Talking on ‘Smart Pills and Beyond’ at the conference, Imran showcased Rani Pills, his upcoming device that he described as a game-changer in the biotech industry.

 

He told indica, “We know that injections work and we also know that intestines don’t have pain receptors.” His team married the two ideas to come up with the new device.

 

“We thought why not take a pill that goes into the intestine and transform itself into an injection,” he said, using a video to illustrate his point to the attendees at the conference. The delivery of injection into the intestine was the hypothesis. It took several years to turn that into a reality.”

 

And now Rani Pills are ready to get into human studies once it gets approval from the Food and Drug Administration. Clinical trials are going to start later this year.

 

Imran has already made his name for making first FDA-approved implantable cardioverter defibrillator, a unit to manage heart function. About three million people use it, he said.

 

“We are going after every single biological injectable drug and are trying to convert them into pills,” Imran said. “We have partnered with three large pharmaceutical companies and are developing molecules to make own drugs for a variety of conditions.”

 

He said the treatment would be applied to patients of 30-40 different chronic diseases who rely on regular injections and don’t like injecting themselves.

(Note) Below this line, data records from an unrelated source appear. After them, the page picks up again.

Lemma identity_inverted : invert_matrix None k (map (unit_row k) (seq 0 k)) = Done (Some (map (unit_row k) (seq 0 k))).
Proof.
  assert (0 < k)%nat as Hk by apply Hf.
  assert (with_row k 0 (unit_row k 0) = map (unit_row k) (seq 0 k)) as <-.
  { unfold with_row. apply list_insert_id. by rewrite list_lookup_fmap, lookup_seq_lt. }
  apply invert_one_row; try done; try apply length_unit_row; try apply unit_row_byte.
  - by rewrite nth_unit_row.
  - unfold scale_pivot. by rewrite nth_unit_row.
Qed.
Lemma sorted_by_data s m : (s + m ≤ k)%nat → let key s := if decide (Z.of_nat k < number s) then USIZE_MAX - number s else number s in
  StronglySorted (λ a b, key a < key b) (map (data_share ds) (seq s m)).
Proof.
  intros Hm key. revert s Hm. induction m as [|m IH]; intros s Hm; simpl; constructor; [apply IH; lia|].
  apply Forall_map, Forall_forall. intros j Hj%elem_of_seq. unfold key. simpl. rewrite !decide_False by lia. lia.
Qed.
Lemma rebuild_intact l l' : l ≡ₚ l' → StronglySorted by_number l' → take k l' = D →
  ∃ out, rebuild None f l = Done (Ok out) ∧ map share_data out = ds.
Proof.
  intros Hp Hs Htake. assert (0 < k)%nat as Hk by apply Hf. assert (length D = k) as HD by by rewrite length_map, length_seq.
  assert (map share_data D = ds) as Hds by (rewrite map_map; apply (nth_ext _ _ [] []); [by rewrite length_map, length_seq|];
    intros i Hi; rewrite length_map, length_seq in Hi; rewrite nth_lookup, list_lookup_fmap, lookup_seq_lt by done; done).
  assert (Forall (λ s, length (share_data s) = n) D) as Hbl.
  { apply Forall_lookup_2. intros i s Hi. assert (ds !! i = Some (share_data s)) as Hd by by rewrite <-Hds, list_lookup_fmap, Hi.
    rewrite Forall_lookup in Hn. by apply (Hn i). }
  unfold rebuild. rewrite (sort_by_key_unique _ _ l') by done. cbv zeta.
  assert (k ≤ length l')%nat by (rewrite <-HD, <-Htake, length_take; lia). rewrite decide_False, Htake by lia.
  destruct (lookup_lt_is_Some_2 D 0) as [s0 Hs0]; [lia|]. rewrite Hs0. cbn [unwrap obind].
  assert (length (share_data s0) = n) as -> by (rewrite Forall_lookup in Hbl; by apply (Hbl 0%nat)).
  rewrite decide_False by (rewrite Exists_exists; intros (s & Hin & Hne); rewrite Forall_forall in Hbl; auto).
  assert (Forall (λ s, (number s <? Z.of_nat k) = true) D) as Hlow
    by (apply Forall_map, Forall_forall; intros j Hj%elem_of_seq; apply Z.ltb_lt; simpl; lia).
  assert (count_while (λ s, number s <? Z.of_nat k) D = k) as ->.
  { rewrite <-HD at 2. rewrite <-(app_nil_r D) at 1. by apply count_while_all. }
  rewrite drop_ge, take_ge by lia. unfold range. rewrite Nat.sub_0_r.
  change (map (λ i, <[i:=1]> (zeros k)) (seq 0 k)) with (map (unit_row k) (seq 0 k)).
  assert (∀ ids mx, stand_in f ids [] mx = Done ([], mx)) as -> by (by intros [|]). cbn [obind fst snd].
  rewrite app_nil_r, (sort_by_key_unique _ D D), identity_inverted;
    [|by apply sorted_by_data|done]. cbn [obind].
  rewrite fill_loop_skip; [by exists D| |rewrite length_map, length_seq; lia].
  intros j s _ Hj. rewrite Forall_lookup in Hlow. by apply Z.ltb_lt, (Hlow j).
Qed.
End intact.

(** ** [decode] on the shares of a code word *)

Lemma resources_new_spec k n shares : NoDup (map number shares) → (k + 2 ≤ length shares)%nat →
  Forall (λ s, length (share_data s) = n) shares → resources_new k shares = Done (Ok (sort_by_key number shares,
    {| share_len := n; rs_e := (length shares - k) / 2; rs_q := (length shares - k) / 2 + k |})).
Proof.
  intros Hnd Hl Hn. destruct (sort_by_number shares Hnd) as [Hs Hp]. unfold resources_new. set (sh := sort_by_key number shares) in *.
  rewrite duplicates_none by by rewrite Hp. assert (length sh = length shares) as -> by by rewrite Hp.
  rewrite decide_False by lia. destruct (lookup_lt_is_Some_2 sh 0) as [s0 Hs0]; [rewrite Hp; lia|].
  assert (Forall (λ s, length (share_data s) = n) sh) as Hb by by rewrite Hp.
  rewrite Hs0. cbn [unwrap obind]. assert (length (share_data s0) = n) as -> by (rewrite Forall_lookup in Hb; by apply (Hb 0%nat)).
  rewrite decide_False by (rewrite Exists_exists; intros (s & Hin & Hne); rewrite Forall_forall in Hb; auto).
  rewrite decide_False; [done|]. pose proof (Nat.div_mod_eq (length shares - k) 2). pose proof (Nat.mod_upper_bound (length shares - k) 2). lia.
Qed.

Section decode.
Context (f : Fec) (k m : nat) (Hf : fec_new k m = Done f) (shares : list Share) (n : nat).
Context (Hnd : NoDup (map number shares)) (Hok : Forall (λ s, share_ok n s ∧ number s < Z.of_nat m) shares).
Context (Hlen : (k + 2 ≤ length shares)%nat) (Hdata : ∀ i, (i < k)%nat → Z.of_nat i ∈ map number shares).
Context (W : nat → list Z) (HW : ∀ x, length (W x) = k ∧ Forall byte (W x)).
Context (j : nat) (Hj : (j < n)%nat) (Hclean : ∀ x, (x < n)%nat → x ≠ j → clean shares W x).
Context (Hfew : (length (filter (wrong (W j) j) shares) ≤ (length shares - k) / 2)%nat).
(** the data blocks of the code word *)
Definition word_data : list (list Z) := map (λ i, map (λ x, horner (W x) (eval_point (Z.of_nat i))) (seq 0 n)) (seq 0 k).
Notation sh := (sort_by_key number shares).
Notation res := {| share_len := n; rs_e := (length sh - k) / 2; rs_q := (length sh - k) / 2 + k |}.

Lemma sorted_shares : StronglySorted by_number sh ∧ sh ≡ₚ shares.
Proof. by apply sort_by_number. Qed.
Lemma sorted_ok : Forall (λ s, share_ok n s ∧ number s < Z.of_nat m) sh ∧ (k + 2 ≤ length sh)%nat ∧
  (∀ x, clean sh W x ↔ clean shares W x) ∧ length (filter (wrong (W j) j) sh) = length (filter (wrong (W j) j) shares).
Proof.
  destruct sorted_shares as [_ Hp]. split; [by rewrite Hp|]. split; [by rewrite Hp|]. split; [intros x; unfold clean; by rewrite Hp|].
  by rewrite Hp.
Qed.
(* shares whose bytes are those of the code word start with the data *)
Lemma data_first l : StronglySorted by_number l → map number l = map number sh →
  Forall (λ s, length (share_data s) = n ∧ ∀ x, (x < n)%nat → nth x (share_data s) 0 = horner (W x) (eval_point (number s))) l →
  take k l = map (data_share word_data) (seq 0 k).
Proof.
  intros Hs Hnum Hl. destruct sorted_ok as (Hsok & Hsl & _). destruct sorted_shares as [_ Hp].
  assert (map number (take k l) = map Z.of_nat (seq 0 k)) as Htk.
  { apply (sorted_prefix 0); [done| |].
    - apply Forall_forall. intros s Hin. assert (number s ∈ map number sh) as (s' & -> & Hin')%list_elem_of_fmap
        by (rewrite <-Hnum; by apply list_elem_of_fmap_2).
      rewrite Forall_forall in Hsok. destruct (Hsok s' Hin') as [[Hb _] _]. lia.
    - intros i Hi. rewrite Hnum, Hp. apply Hdata. lia. }
  apply list_eq. intros i. destruct (decide (i < k)%nat) as [Hi|Hi].
  - apply (f_equal (λ l, l !! i)) in Htk. rewrite !list_lookup_fmap, lookup_seq_lt in Htk by done.
    rewrite list_lookup_fmap, lookup_seq_lt by done. destruct (take k l !! i) as [s|] eqn:Es; [|done]. simpl in Htk |- *.
    injection Htk as Hns. f_equal. unfold data_share. destruct s as [ns d]. cbn [number] in Hns. f_equal; [done|].
    rewrite lookup_take_lt in Es by done. rewrite Forall_lookup in Hl. destruct (Hl i _ Es) as [Hd Hx]. cbn [number share_data] in Hd, Hx.
    unfold word_data. rewrite nth_lookup, list_lookup_fmap, lookup_seq_lt by done. simpl.
    apply (nth_ext _ _ 0 0); [by rewrite Hd, length_map, length_seq|]. intros x Hxn. rewrite Hd in Hxn. rewrite Hx, Hns by done.
    rewrite nth_lookup, list_lookup_fmap, lookup_seq_lt by done. done.
  - rewrite !lookup_ge_None_2; [done|rewrite length_map, length_seq; lia|rewrite length_take; lia].
Qed.
Lemma word_data_ok : fec_ok f ∧ length word_data = required f ∧ Forall (λ b, length b = n) word_data.
Proof.
  destruct (fec_new_vand k m f Hf) as (Hkm & -> & _). split; [|split].
  - pose proof (fec_new_spec k m) as Hs. rewrite decide_True in Hs by done. destruct Hs as (f' & Hf' & Hfok & _).
    rewrite Hf in Hf'. by injection Hf' as <-.
  - unfold word_data. by rewrite length_map, length_seq.
  - apply Forall_map, Forall_forall. intros i _. by rewrite length_map, length_seq.
Qed.
Lemma rebuild_word l l' : l ≡ₚ l' → StronglySorted by_number l' → map number l' = map number sh →
  Forall (λ s, length (share_data s) = n ∧ ∀ x, (x < n)%nat → nth x (share_data s) 0 = horner (W x) (eval_point (number s))) l' →
  ∃ out, rebuild None f l = Done (Ok out) ∧ map share_data out = word_data.
Proof.
  intros Hp Hs Hnum Hl. destruct word_data_ok as (Hfok & Hwl & Hwn). destruct (fec_new_vand k m f Hf) as (_ & Hr & _).
  apply (rebuild_intact f Hfok word_data n Hwl Hwn l l' Hp Hs). rewrite Hr. by apply data_first.
Qed.
Lemma clean_bytes x s : clean sh W x → s ∈ sh → nth x (share_data s) 0 = horner (W x) (eval_point (number s)).
Proof. intros Hc Hin. unfold clean in Hc. rewrite Forall_forall in Hc. by apply dec_stable, Hc. Qed.

Lemma decode_word debug report :
  if decide (clean shares W j) then ∃ out, decode None debug f shares report = Done (Ok out) ∧ map share_data out = word_data
  else if debug && singular k sh W j then decode None debug f shares report = Panic
  else if report then decode None debug f shares report = Done (Err (Correct (InvalidShares (rev (map number sh)))))
  else ∃ out, decode None debug f shares report = Done (Ok out) ∧ map share_data out = word_data.
Proof.
  destruct sorted_shares as [Hs Hp]. destruct sorted_ok as (Hsok & Hsl & Hc & Hw). destruct (fec_new_vand k m f Hf) as (_ & Hr & _).
  assert (Forall (λ s, share_ok n s) sh) as Hso by by apply (shares_ok m).
  assert (Forall (λ s, length (share_data s) = n) shares) as Hn
    by (eapply Forall_impl; [exact Hok|]; intros s [(_ & Hb & _) _]; exact Hb).
  unfold decode. rewrite Hr, (resources_new_spec k n) by done. cbn [obind].
  assert (length shares = length sh) as Hll by by rewrite Hp. rewrite Hll.
  assert (∀ x, (x < n)%nat → x ≠ j → clean sh W x) as Hclean' by (intros; apply Hc; by apply Hclean).
  destruct (decide (clean shares W j)) as [Hcj|Hcj].
  - assert (∀ x, (x < n)%nat → clean sh W x) as Hall by (intros x Hx; destruct (decide (x = j)) as [->|]; [by apply Hc|by apply Hclean']).
    rewrite (correct_clean f k m Hf sh n Hs Hsok Hsl W HW debug report Hall). cbn [obind].
    destruct (rebuild_word sh sh) as (out & -> & Ho); [done|done|done| |cbn [obind]; by exists out].
    apply Forall_forall. intros s Hin. rewrite Forall_forall in Hso. split; [apply Hso, Hin|]. intros x Hx. apply clean_bytes; auto.
  - rewrite (correct_damaged f k m Hf sh n Hs Hsok Hsl W HW debug report j Hj Hclean'); [|by rewrite Hc|by rewrite Hw, <-Hll].
    destruct (debug && singular k sh W j); [done|]. cbn [obind]. destruct report; [done|]. cbn [obind].
    destruct (rebuild_word (rev (map (repaired (W j) j) sh)) (map (repaired (W j) j) sh)) as (out & -> & Ho);
      [symmetry; apply Permutation_rev| | | |cbn [obind]; by exists out].
    + by apply StronglySorted_fmap with (R1 := by_number).
    + by rewrite map_map.
    + apply Forall_map, Forall_forall. intros s Hin. rewrite Forall_forall in Hso. destruct (Hso s Hin) as (_ & Hb & _). simpl.
      split; [by rewrite length_insert|]. intros x Hx. rewrite nth_insert. case_decide as Hd; [by destruct Hd as [-> _]|].
      apply clean_bytes; [|done]. apply Hclean'; [done|]. intros ->. apply Hd. split; [done|lia].
Qed.
End decode.

(** ** [decode] after [encode] *)

(** the byte that was encoded for position [x] of a share *)
Definition sent (data parity : list Z) (n x : nat) (s : Share) : Z := nth (Z.to_nat (number s) * n + x) (data ++ parity) 0.
Definition damaged (data parity : list Z) (n x : nat) (s : Share) : Prop := nth x (share_data s) 0 ≠ sent data parity n x s.
#[global] Instance damaged_dec data parity n x s : Decision (damaged data parity n x s).
Proof. unfold damaged. apply _. Defined.

Lemma concat_blocks b (ls : list (list Z)) : Forall (λ l, length l = b) ls → length (concat ls) = (b * length ls)%nat.
Proof. induction 1 as [|l ls Hl _ IH]; simpl; [lia|]. rewrite length_app, Hl, IH. lia. Qed.

Section encoded.
Context (f : Fec) (k m : nat) (Hf : fec_new k m = Done f) (data parity : list Z) (Hdata : Forall byte data).
Context (Henc : encode None f data (zeros (length parity)) = Done (Ok parity)).
Notation n := (length data / k)%nat.
Context (Hn : (0 < n)%nat).
Notation datum x := (map (λ c, nth (c * n + x) data 0) (seq 0 k)).

Lemma encoded_sizes : (n * k = length data)%nat ∧ ∀ i x, (i < m - k)%nat → (x < n)%nat →
  nth (i * n + x) parity 0 = dot (row (enc_matrix f) (k + i)) (datum x).
Proof.
  destruct (fec_new_vand k m f Hf) as ([Hk Hm] & Hr & Ht & _).
  assert (fec_ok f) as Hok by (pose proof (fec_new_spec k m) as Hs; rewrite decide_True in Hs by done;
    destruct Hs as (f' & Hf' & Hok & _); congruence).
  pose proof Henc as He. unfold encode in He. rewrite Hr, Ht in He.
  destruct (decide (n * k ≠ length data)%nat) as [|Hnk]; [done|].
  destruct (decide (n * (m - k) ≠ length (zeros (length parity)))%nat) as [|Hp]; [done|]. clear He.
  destruct (encode_blocks None f data (zeros (length parity))) as (out & He & _ & Hx);
    [done|done|done|intros Hnil; pose proof Hn as H0; rewrite Hnil, Nat.Div0.div_0_l in H0; lia|rewrite Hr; lia|rewrite Hr, Ht; lia|].
  rewrite Henc in He. injection He as <-. rewrite Hr, Ht in Hx. split; [lia|done].
Qed.
Lemma datum_byte x : Forall byte (datum x).
Proof. apply Forall_map, Forall_forall. intros c _. by apply nth_byte. Qed.
Lemma datum_length x : length (datum x) = k.
Proof. by rewrite length_map, length_seq. Qed.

“This will transform the biotech industry,” said Imran, who has gone to a medical school but never practiced medicine.

 

“I go after problems and I let the problem tell me how it wants to be solved,” he said. “I never wanted to practice medicine but was always interested in solving big unsolved problems.”

 

He said things were harder in India, where investors were unwilling to take risks despite a surfeit of good entrepreneurs.

 

Imran said the challenges his team faced included a need to get familiar with physiology, anatomy, material interactions with the intestinal wall, actually making a needle of sugar, and formulating drugs that could be delivered through them. He said most people who worked on injectable drugs were from the pharmaceutical industry and so lacked the engineering skills his team brought to the table.

 

“It’s basically a combination of a deep understanding of engineering, science and of anatomy and physiology,” he said.

 

Alodeep Sanyal, co-founder &CEO LifePlus (left) talking to an attendee at the Wearable conference.

Another speaker at the conference Alodeep Sanyal, co-founder & CEO of LifePlus, talked about bringing about a healthcare revolution through smart products, He discussed his own wearable health device, Lifeleaf, saying it does a better job of monitoring health than Fitbit.

 

He said that Lifeleaf is a band that measures heart rate, respiration rate, blood pressure, blood glucose and how much oxygen is there in the blood.

 

“If this comes to market and anticipates to work you don’t need a finger prick or putting a sensor under your skin,” Sanyal said. “You just have to wear the band and it will do its own thing.”

 

According to him once the technology got FDA approval after ongoing clinical trials in India this would also help continuously monitor diabetes and heart rate.

 

When asked about wearable industry according to Gartner, a market research company would be $50 billion by 2022, and its future, Sanyal said, “Wearable technology growth in different domains are at different stages. In healthcare, I think a substantial amount of work has to happen.”

 

Dharma Teja Nukarapu, CEO & founder of Shark Dreams, digital healthcare company, who founded it 15 -months ago looked excited as well along with his team at the conference.

 

Nukarapu said his company works with ‘special pharmacies,’ relying on a smart label barcode, to track whether patients are taking their medication, and on time.

Dharma Teja Nukarapu, CEO & founder of Shark Dreams (left) with his team.

 

The pharmacies stick the smart label on the box, which is disposable in three months, and which communicates its use remotely using transmitters.

 

“We provide hardware service and activate the label and starts tracking,” Nukarapu said.